Roles of blood metabolites in mediating the relationship between vitiligo and autoimmune diseases: Evidence from a Mendelian randomization study

Abstract

ObjectiveThis study employed Mendelian Randomization (MR) to investigate the causal relationship between genetic susceptibility to vitiligo and the risk of various autoimmune diseases, along with the mediating role of blood metabolites. MethodsWe performed two-sample MR analyses using aggregated genome-wide association studies (GWAS) data on 486 blood metabolites, vitiligo, and nine autoimmune diseases to investigate blood metabolites' causal effects on the susceptibility of vitiligo and the associations of vitiligo with nine autoimmune comorbidities.
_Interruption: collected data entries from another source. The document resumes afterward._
(* ===== verification/WorkspaceMachine.v ===== *)
(** * The journal under concurrent callers (workspace/sqlite/journal.go)

    Each call of [Apply] is a thread that takes the lock of its identity,
    commits its intent, calls the applier, commits the outcome and lets go.
    The process can be lost between any two steps; the next owner of the file
    recovers what was pending.  A transaction can fail without effect, and a
    commit can be reported as failed although it took place. *)

From S2P Require Import Prelude GoText GoEncoding GoTime GoJson GoStrings AgentTypes AgentCodec WorkspaceApply WorkspaceJournal.

Module Machine.
Import Workspace Journal.

(** [applyLockEntry]: whether the token is in the channel, and the number of
    calls that refer to the entry. *)
Record applyLockEntry := { token : bool; refs : nat }.

(** Where a call of [Apply] stands. *)
Inductive phase :=
  | Waiting                                                  (* for the token *)
  | Holding                                                  (* before [begin] *)
  | Begun (record : ApplyRecord)                             (* pending is durable *)
  | Calling (record : ApplyRecord)                           (* the applier runs *)
  | Settled (record : ApplyRecord) (outcome : CASOutcome)    (* before [complete] *)
  | Leaving                                                  (* before the unlock *)
  | Dropping.                                                (* before the reference is released *)

Record thread := { th_intent : ApplyIntent; th_entry : nat; th_phase : phase }.

Definition th_identity (t : thread) : ApplyIdentity := Intent_Identity (th_intent t).

(** The rows, [locks] with the entries it points to, the calls, and what the
    appliers were asked and answered so far. *)
Record journal := {
  database : table;
  locks : gmap ApplyIdentity nat;
  entries : gmap nat applyLockEntry;
  threads : gmap nat thread;
  called : list ApplyIntent;
  answered : list (ApplyIntent * (CASOutcome + string))
}.

Definition with_phase (w : journal) (t : nat) (th : thread) (p : phase) : gmap nat thread :=
  <[t := {| th_intent := th_intent th; th_entry := th_entry th; th_phase := p |}]> (threads w).

Definition move (w : journal) (t : nat) (th : thread) (p : phase) (db : table) : journal :=
  {| database := db; locks := locks w; entries := entries w; threads := with_phase w t th p;
     called := called w; answered := answered w |}.

(** [lockIdentity], up to its wait: the entry of the identity, made when there
    is none, with one more reference. *)
Definition lockIdentity (w : journal) (identity : ApplyIdentity)
    : nat * gmap ApplyIdentity nat * gmap nat applyLockEntry :=
  match locks w !! identity with
  | Some e =>
      let entry := default {| token := true; refs := 0 |} (entries w !! e) in
      (e, locks w, <[e := {| token := token entry; refs := S (refs entry) |}]> (entries w))
  | None =>
      let e := fresh (dom (entries w)) in
      (e, <[identity := e]> (locks w), <[e := {| token := true; refs := 1 |}]> (entries w))
  end.

(** [releaseIdentityReference]. *)
Definition releaseIdentityReference (w : journal) (identity : ApplyIdentity) (e : nat)
    : gmap ApplyIdentity nat * gmap nat applyLockEntry :=
  let entry := default {| token := true; refs := 0 |} (entries w !! e) in
  let entry' := {| token := token entry; refs := Nat.pred (refs entry) |} in
  (if Nat.eqb (refs entry') 0 then delete identity (locks w) else locks w, <[e := entry']> (entries w)).

Definition with_token (w : journal) (e : nat) (b : bool) : gmap nat applyLockEntry :=
  let entry := default {| token := true; refs := 0 |} (entries w !! e) in
  <[e := {| token := b; refs := refs entry |}]> (entries w).

Definition encoded (intent : ApplyIntent) : string := print (enc_ApplyIntent intent).

Definition begin_call (w : journal) (th : thread) (now : time) : wres (ApplyRecord * bool * table) :=
  begin (database w) (th_intent th) (encoded (th_intent th)) (sha256Digest (encoded (th_intent th))) now.

Definition complete_call (w : journal) (th : thread) (outcome : CASOutcome) (now : time) : wres (ApplyRecord * table) :=
  complete (database w) (th_identity th) (encoded (th_intent th)) outcome now.

(** The times the clock shows: what an int64 of nanoseconds holds. *)
Inductive step (w : journal) : journal -> Prop :=
  | enter t intent e l es :
      threads w !! t = None -> CanonicalApplyIntent intent = Ok (encoded intent, sha256Digest (encoded intent)) ->
      lockIdentity w (Intent_Identity intent) = (e, l, es) ->
      step w {| database := database w; locks := l; entries := es;
                threads := <[t := {| th_intent := intent; th_entry := e; th_phase := Waiting |}]> (threads w);
                called := called w; answered := answered w |}
  | take_token t th entry :
      threads w !! t = Some th -> th_phase th = Waiting ->
      entries w !! th_entry th = Some entry -> token entry = true ->
      step w {| database := database w; locks := locks w; entries := with_token w (th_entry th) false;
                threads := with_phase w t th Holding; called := called w; answered := answered w |}
  | cancel_wait t th :
      threads w !! t = Some th -> th_phase th = Waiting -> step w (move w t th Dropping (database w))
  | begin_new t th now record db :
      threads w !! t = Some th -> th_phase th = Holding -> in_int64 now ->
      begin_call w th now = Ok (record, false, db) -> step w (move w t th (Begun record) db)
  | begin_replay t th now record db :
      threads w !! t = Some th -> th_phase th = Holding -> in_int64 now ->
      begin_call w th now = Ok (record, true, db) -> step w (move w t th Leaving db)
  | begin_refused t th now e :
      threads w !! t = Some th -> th_phase th = Holding -> in_int64 now ->
      begin_call w th now = Err e -> step w (move w t th Leaving (database w))
  | begin_failed t th :
      threads w !! t = Some th -> th_phase th = Holding -> step w (move w t th Leaving (database w))
  | begin_uncertain t th now record replay db :
      threads w !! t = Some th -> th_phase th = Holding -> in_int64 now ->
      begin_call w th now = Ok (record, replay, db) -> step w (move w t th Leaving db)
  | call_applier t th record :
      threads w !! t = Some th -> th_phase th = Begun record ->
      step w {| database := database w; locks := locks w; entries := entries w;
                threads := with_phase w t th (Calling record);
                called := called w ++ [th_intent th]; answered := answered w |}
  | applier_returns t th record result :
      threads w !! t = Some th -> th_phase th = Calling record ->
      step w {| database := database w; locks := locks w; entries := entries w;
                threads := with_phase w t th (Settled record (settle (th_intent th) result));
                called := called w; answered := answered w ++ [(th_intent th, result)] |}
  | complete_commits t th record outcome now final db :
      threads w !! t = Some th -> th_phase th = Settled record outcome -> in_int64 now ->
      complete_call w th outcome now = Ok (final, db) -> step w (move w t th Leaving db)
  | complete_refused t th record outcome now e :
      threads w !! t = Some th -> th_phase th = Settled record outcome -> in_int64 now ->
      complete_call w th outcome now = Err e -> step w (move w t th Leaving (database w))
  | complete_failed t th record outcome :
      threads w !! t = Some th -> th_phase th = Settled record outcome ->
      step w (move w t th Leaving (database w))
  | unlock t th :
      threads w !! t = Some th -> th_phase th = Leaving ->
      step w {| database := database w; locks := locks w; entries := with_token w (th_entry th) true;
                threads := with_phase w t th Dropping; called := called w; answered := answered w |}
  | drop_reference t th l es :
      threads w !! t = Some th -> th_phase th = Dropping ->
      releaseIdentityReference w (th_identity th) (th_entry th) = (l, es) ->
      step w {| database := database w; locks := l; entries := es; threads := delete t (threads w);
                called := called w; answered := answered w |}
  | process_replaced now :
      in_int64 now ->
      step w {| database := recoverPending (database w) now; locks := ∅; entries := ∅; threads := ∅;
                called := called w; answered := answered w |}.

Definition empty_journal : journal :=
  {| database := ∅; locks := ∅; entries := ∅; threads := ∅; called := []; answered := [] |}.

Definition reachable (w : journal) : Prop := rtc step empty_journal w.

End Machine.

(* ------------------------------------------------------------------ *)
(** ** The identity locks exclude one another

    [locks] and the entries it points to, against the calls that refer to
    them: an entry is in [locks] as long as a call refers to it, its counter
    counts those calls, and its token is out exactly while one of them holds
    the lock. *)

Import Workspace Journal Machine.

(** The phases between taking the token and putting it back. *)
Definition holds (p : phase) : bool :=
  match p with Waiting | Dropping => false | _ => true end.

Definition is_of (i : ApplyIdentity) (th : thread) : bool := bool_decide (th_identity th = i).
Definition holder (i : ApplyIdentity) (th : thread) : bool := is_of i th && holds (th_phase th).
We also applied multivariable MR to unravel metabolites by which vitiligo influences the pathogenesis of autoimmune diseases. ResultsOur findings indicate that vitiligo amplified the risk of several autoimmune diseases, including rheumatoid arthritis (OR 1.17; 95 % CI 1.08–1.27), psoriasis (OR 1.10; 95 % CI 1.04–1.17), type 1 diabetes (OR 1.41; 95 % CI 1.23–1.63), pernicious anemia (OR 1.23; 95 % CI 1.12–1.36), autoimmune hypothyroidism (OR 1.19; 95 % CI 1.11–1.26), alopecia areata (OR 1.22; 95 % CI 1.10–1.35), and autoimmune Addison's disease (OR 1.22; 95 % CI 1.12–1.33). Additionally, our analysis identified correlations with vitiligo for 14 known (nine risk, five protective) and seven uncharacterized serum metabolites. After adjusting for genetically predicted levels of histidine and pyruvate, the associations between vitiligo and these diseases were attenuated. ConclusionsWe substantiated vitiligo's influence on susceptibility to seven autoimmune diseases and conducted a thorough investigation of serum metabolites correlated with vitiligo. Histidine and pyruvate are potential mediators of vitiligo associated with autoimmune diseases.By combining metabolomics with genomics, we provide new perspectives on the etiology of vitiligo and its immune comorbidities.